Dataset entries
::::::::
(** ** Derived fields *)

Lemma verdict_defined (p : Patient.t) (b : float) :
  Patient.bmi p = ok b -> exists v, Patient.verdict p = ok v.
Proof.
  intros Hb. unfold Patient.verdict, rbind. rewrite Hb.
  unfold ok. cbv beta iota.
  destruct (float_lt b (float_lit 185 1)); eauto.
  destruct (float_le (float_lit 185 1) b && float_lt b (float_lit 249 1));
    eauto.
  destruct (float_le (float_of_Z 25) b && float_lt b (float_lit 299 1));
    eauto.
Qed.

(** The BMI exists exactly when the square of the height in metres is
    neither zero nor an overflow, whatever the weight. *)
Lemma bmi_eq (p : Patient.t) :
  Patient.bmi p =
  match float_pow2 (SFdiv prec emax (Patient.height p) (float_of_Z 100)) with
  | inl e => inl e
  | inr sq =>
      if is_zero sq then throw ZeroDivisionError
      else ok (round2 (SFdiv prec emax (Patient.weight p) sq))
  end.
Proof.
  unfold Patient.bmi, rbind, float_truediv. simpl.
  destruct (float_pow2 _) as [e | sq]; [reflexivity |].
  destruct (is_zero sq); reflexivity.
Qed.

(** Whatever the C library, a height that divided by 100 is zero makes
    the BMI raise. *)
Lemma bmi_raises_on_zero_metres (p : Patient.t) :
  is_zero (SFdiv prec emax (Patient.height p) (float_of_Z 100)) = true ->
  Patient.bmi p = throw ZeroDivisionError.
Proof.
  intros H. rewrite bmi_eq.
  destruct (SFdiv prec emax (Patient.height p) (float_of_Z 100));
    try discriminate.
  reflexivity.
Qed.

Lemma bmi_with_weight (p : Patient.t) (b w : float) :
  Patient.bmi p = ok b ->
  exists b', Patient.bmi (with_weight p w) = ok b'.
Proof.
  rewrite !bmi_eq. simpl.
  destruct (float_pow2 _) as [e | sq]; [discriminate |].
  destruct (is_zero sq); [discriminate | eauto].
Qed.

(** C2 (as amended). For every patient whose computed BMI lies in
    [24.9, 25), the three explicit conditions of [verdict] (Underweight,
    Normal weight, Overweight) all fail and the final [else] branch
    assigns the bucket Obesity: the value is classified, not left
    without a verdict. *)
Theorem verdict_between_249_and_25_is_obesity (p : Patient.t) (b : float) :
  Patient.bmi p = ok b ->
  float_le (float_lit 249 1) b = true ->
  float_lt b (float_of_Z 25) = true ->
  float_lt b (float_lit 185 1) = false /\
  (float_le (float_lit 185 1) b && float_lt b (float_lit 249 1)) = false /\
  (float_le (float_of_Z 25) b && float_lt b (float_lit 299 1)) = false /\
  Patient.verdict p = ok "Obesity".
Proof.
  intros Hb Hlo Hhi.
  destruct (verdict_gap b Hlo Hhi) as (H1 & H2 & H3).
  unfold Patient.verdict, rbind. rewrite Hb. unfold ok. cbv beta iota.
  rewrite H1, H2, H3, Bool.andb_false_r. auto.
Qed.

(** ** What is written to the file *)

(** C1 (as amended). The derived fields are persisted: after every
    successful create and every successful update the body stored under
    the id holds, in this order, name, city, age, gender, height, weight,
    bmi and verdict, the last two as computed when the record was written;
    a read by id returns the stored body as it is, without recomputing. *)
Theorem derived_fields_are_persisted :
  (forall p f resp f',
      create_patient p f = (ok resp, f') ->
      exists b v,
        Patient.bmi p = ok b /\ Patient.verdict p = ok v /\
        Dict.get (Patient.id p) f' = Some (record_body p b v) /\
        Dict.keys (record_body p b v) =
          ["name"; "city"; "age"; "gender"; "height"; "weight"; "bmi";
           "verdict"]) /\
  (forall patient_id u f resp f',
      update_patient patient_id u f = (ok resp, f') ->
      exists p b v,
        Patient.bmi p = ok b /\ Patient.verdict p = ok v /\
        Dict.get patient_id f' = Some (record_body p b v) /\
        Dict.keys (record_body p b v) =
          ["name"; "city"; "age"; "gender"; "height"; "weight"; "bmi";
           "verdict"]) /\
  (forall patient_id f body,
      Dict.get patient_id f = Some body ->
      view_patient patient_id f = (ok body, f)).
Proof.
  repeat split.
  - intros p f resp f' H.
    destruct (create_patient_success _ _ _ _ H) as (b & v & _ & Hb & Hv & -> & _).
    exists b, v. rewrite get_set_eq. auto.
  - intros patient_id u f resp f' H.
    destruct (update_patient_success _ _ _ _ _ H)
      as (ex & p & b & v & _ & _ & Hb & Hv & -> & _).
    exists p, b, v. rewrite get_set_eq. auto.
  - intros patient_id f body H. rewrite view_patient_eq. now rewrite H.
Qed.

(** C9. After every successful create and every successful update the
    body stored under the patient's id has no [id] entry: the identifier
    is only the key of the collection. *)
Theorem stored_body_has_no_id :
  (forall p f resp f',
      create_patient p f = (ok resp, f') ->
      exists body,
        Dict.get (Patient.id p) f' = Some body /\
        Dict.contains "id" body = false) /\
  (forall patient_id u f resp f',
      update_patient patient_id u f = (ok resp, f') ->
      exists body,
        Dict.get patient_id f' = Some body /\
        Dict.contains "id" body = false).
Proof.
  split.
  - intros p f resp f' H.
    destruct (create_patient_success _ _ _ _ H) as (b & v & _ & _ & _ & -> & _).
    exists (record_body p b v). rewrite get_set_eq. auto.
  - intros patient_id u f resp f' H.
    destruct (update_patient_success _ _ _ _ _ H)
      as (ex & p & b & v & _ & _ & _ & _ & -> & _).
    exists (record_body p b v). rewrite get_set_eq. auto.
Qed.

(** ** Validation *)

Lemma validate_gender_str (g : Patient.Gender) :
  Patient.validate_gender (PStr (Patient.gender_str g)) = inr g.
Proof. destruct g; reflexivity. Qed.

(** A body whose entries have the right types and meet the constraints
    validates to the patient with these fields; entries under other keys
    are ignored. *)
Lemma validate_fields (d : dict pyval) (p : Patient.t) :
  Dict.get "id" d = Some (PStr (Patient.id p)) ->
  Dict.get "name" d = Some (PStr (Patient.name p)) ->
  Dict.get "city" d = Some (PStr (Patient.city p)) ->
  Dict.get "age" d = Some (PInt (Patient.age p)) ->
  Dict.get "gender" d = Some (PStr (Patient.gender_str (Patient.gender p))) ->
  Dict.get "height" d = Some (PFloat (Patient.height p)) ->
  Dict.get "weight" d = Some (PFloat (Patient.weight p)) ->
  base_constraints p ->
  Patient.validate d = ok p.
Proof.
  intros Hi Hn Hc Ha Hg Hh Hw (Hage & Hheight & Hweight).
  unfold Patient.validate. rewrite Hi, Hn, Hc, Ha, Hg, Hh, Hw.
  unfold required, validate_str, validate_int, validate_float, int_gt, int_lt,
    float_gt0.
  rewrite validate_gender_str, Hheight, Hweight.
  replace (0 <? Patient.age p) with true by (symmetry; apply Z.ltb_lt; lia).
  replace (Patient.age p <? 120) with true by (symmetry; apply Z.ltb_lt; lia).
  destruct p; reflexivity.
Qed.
::::::::
_What to produce:_ With nothing left out, copy the data above exactly.

_Exercise solution:_
(** ** Derived fields *)

Lemma verdict_defined (p : Patient.t) (b : float) :
  Patient.bmi p = ok b -> exists v, Patient.verdict p = ok v.
Proof.
  intros Hb. unfold Patient.verdict, rbind. rewrite Hb.
  unfold ok. cbv beta iota.
  destruct (float_lt b (float_lit 185 1)); eauto.
  destruct (float_le (float_lit 185 1) b && float_lt b (float_lit 249 1));
    eauto.
  destruct (float_le (float_of_Z 25) b && float_lt b (float_lit 299 1));
    eauto.
Qed.

(** The BMI exists exactly when the square of the height in metres is
    neither zero nor an overflow, whatever the weight. *)
Lemma bmi_eq (p : Patient.t) :
  Patient.bmi p =
  match float_pow2 (SFdiv prec emax (Patient.height p) (float_of_Z 100)) with
  | inl e => inl e
  | inr sq =>
      if is_zero sq then throw ZeroDivisionError
      else ok (round2 (SFdiv prec emax (Patient.weight p) sq))
  end.
Proof.
  unfold Patient.bmi, rbind, float_truediv. simpl.
  destruct (float_pow2 _) as [e | sq]; [reflexivity |].
  destruct (is_zero sq); reflexivity.
Qed.

(** Whatever the C library, a height that divided by 100 is zero makes
    the BMI raise. *)
Lemma bmi_raises_on_zero_metres (p : Patient.t) :
  is_zero (SFdiv prec emax (Patient.height p) (float_of_Z 100)) = true ->
  Patient.bmi p = throw ZeroDivisionError.
Proof.
  intros H. rewrite bmi_eq.
  destruct (SFdiv prec emax (Patient.height p) (float_of_Z 100));
    try discriminate.
  reflexivity.
Qed.

Lemma bmi_with_weight (p : Patient.t) (b w : float) :
  Patient.bmi p = ok b ->
  exists b', Patient.bmi (with_weight p w) = ok b'.
Proof.
  rewrite !bmi_eq. simpl.
  destruct (float_pow2 _) as [e | sq]; [discriminate |].
  destruct (is_zero sq); [discriminate | eauto].
Qed.

(** C2 (as amended). For every patient whose computed BMI lies in
    [24.9, 25), the three explicit conditions of [verdict] (Underweight,
    Normal weight, Overweight) all fail and the final [else] branch
    assigns the bucket Obesity: the value is classified, not left
    without a verdict. *)
Theorem verdict_between_249_and_25_is_obesity (p : Patient.t) (b : float) :
  Patient.bmi p = ok b ->
  float_le (float_lit 249 1) b = true ->
  float_lt b (float_of_Z 25) = true ->
  float_lt b (float_lit 185 1) = false /\
  (float_le (float_lit 185 1) b && float_lt b (float_lit 249 1)) = false /\
  (float_le (float_of_Z 25) b && float_lt b (float_lit 299 1)) = false /\
  Patient.verdict p = ok "Obesity".
Proof.
  intros Hb Hlo Hhi.
  destruct (verdict_gap b Hlo Hhi) as (H1 & H2 & H3).
  unfold Patient.verdict, rbind. rewrite Hb. unfold ok. cbv beta iota.
  rewrite H1, H2, H3, Bool.andb_false_r. auto.
Qed.

(** ** What is written to the file *)

(** C1 (as amended). The derived fields are persisted: after every
    successful create and every successful update the body stored under
    the id holds, in this order, name, city, age, gender, height, weight,
    bmi and verdict, the last two as computed when the record was written;
    a read by id returns the stored body as it is, without recomputing. *)
Theorem derived_fields_are_persisted :
  (forall p f resp f',
      create_patient p f = (ok resp, f') ->
      exists b v,
        Patient.bmi p = ok b /\ Patient.verdict p = ok v /\
        Dict.get (Patient.id p) f' = Some (record_body p b v) /\
        Dict.keys (record_body p b v) =
          ["name"; "city"; "age"; "gender"; "height"; "weight"; "bmi";
           "verdict"]) /\
  (forall patient_id u f resp f',
      update_patient patient_id u f = (ok resp, f') ->
      exists p b v,
        Patient.bmi p = ok b /\ Patient.verdict p = ok v /\
        Dict.get patient_id f' = Some (record_body p b v) /\
        Dict.keys (record_body p b v) =
          ["name"; "city"; "age"; "gender"; "height"; "weight"; "bmi";
           "verdict"]) /\
  (forall patient_id f body,
      Dict.get patient_id f = Some body ->
      view_patient patient_id f = (ok body, f)).
Proof.
  repeat split.
  - intros p f resp f' H.
    destruct (create_patient_success _ _ _ _ H) as (b & v & _ & Hb & Hv & -> & _).
    exists b, v. rewrite get_set_eq. auto.
  - intros patient_id u f resp f' H.
    destruct (update_patient_success _ _ _ _ _ H)
      as (ex & p & b & v & _ & _ & Hb & Hv & -> & _).
    exists p, b, v. rewrite get_set_eq. auto.
  - intros patient_id f body H. rewrite view_patient_eq. now rewrite H.
Qed.

(** C9. After every successful create and every successful update the
    body stored under the patient's id has no [id] entry: the identifier
    is only the key of the collection. *)
Theorem stored_body_has_no_id :
  (forall p f resp f',
      create_patient p f = (ok resp, f') ->
      exists body,
        Dict.get (Patient.id p) f' = Some body /\
        Dict.contains "id" body = false) /\
  (forall patient_id u f resp f',
      update_patient patient_id u f = (ok resp, f') ->
      exists body,
        Dict.get patient_id f' = Some body /\
        Dict.contains "id" body = false).
Proof.
  split.
  - intros p f resp f' H.
    destruct (create_patient_success _ _ _ _ H) as (b & v & _ & _ & _ & -> & _).
    exists (record_body p b v). rewrite get_set_eq. auto.
  - intros patient_id u f resp f' H.
    destruct (update_patient_success _ _ _ _ _ H)
      as (ex & p & b & v & _ & _ & _ & _ & -> & _).
    exists (record_body p b v). rewrite get_set_eq. auto.
Qed.

(** ** Validation *)

Lemma validate_gender_str (g : Patient.Gender) :
  Patient.validate_gender (PStr (Patient.gender_str g)) = inr g.
Proof. destruct g; reflexivity. Qed.

(** A body whose entries have the right types and meet the constraints
    validates to the patient with these fields; entries under other keys
    are ignored. *)
Lemma validate_fields (d : dict pyval) (p : Patient.t) :
  Dict.get "id" d = Some (PStr (Patient.id p)) ->
  Dict.get "name" d = Some (PStr (Patient.name p)) ->
  Dict.get "city" d = Some (PStr (Patient.city p)) ->
  Dict.get "age" d = Some (PInt (Patient.age p)) ->
  Dict.get "gender" d = Some (PStr (Patient.gender_str (Patient.gender p))) ->
  Dict.get "height" d = Some (PFloat (Patient.height p)) ->
  Dict.get "weight" d = Some (PFloat (Patient.weight p)) ->
  base_constraints p ->
  Patient.validate d = ok p.
Proof.
  intros Hi Hn Hc Ha Hg Hh Hw (Hage & Hheight & Hweight).
  unfold Patient.validate. rewrite Hi, Hn, Hc, Ha, Hg, Hh, Hw.
  unfold required, validate_str, validate_int, validate_float, int_gt, int_lt,
    float_gt0.
  rewrite validate_gender_str, Hheight, Hweight.
  replace (0 <? Patient.age p) with true by (symmetry; apply Z.ltb_lt; lia).
  replace (Patient.age p <? 120) with true by (symmetry; apply Z.ltb_lt; lia).
  destruct p; reflexivity.
Qed.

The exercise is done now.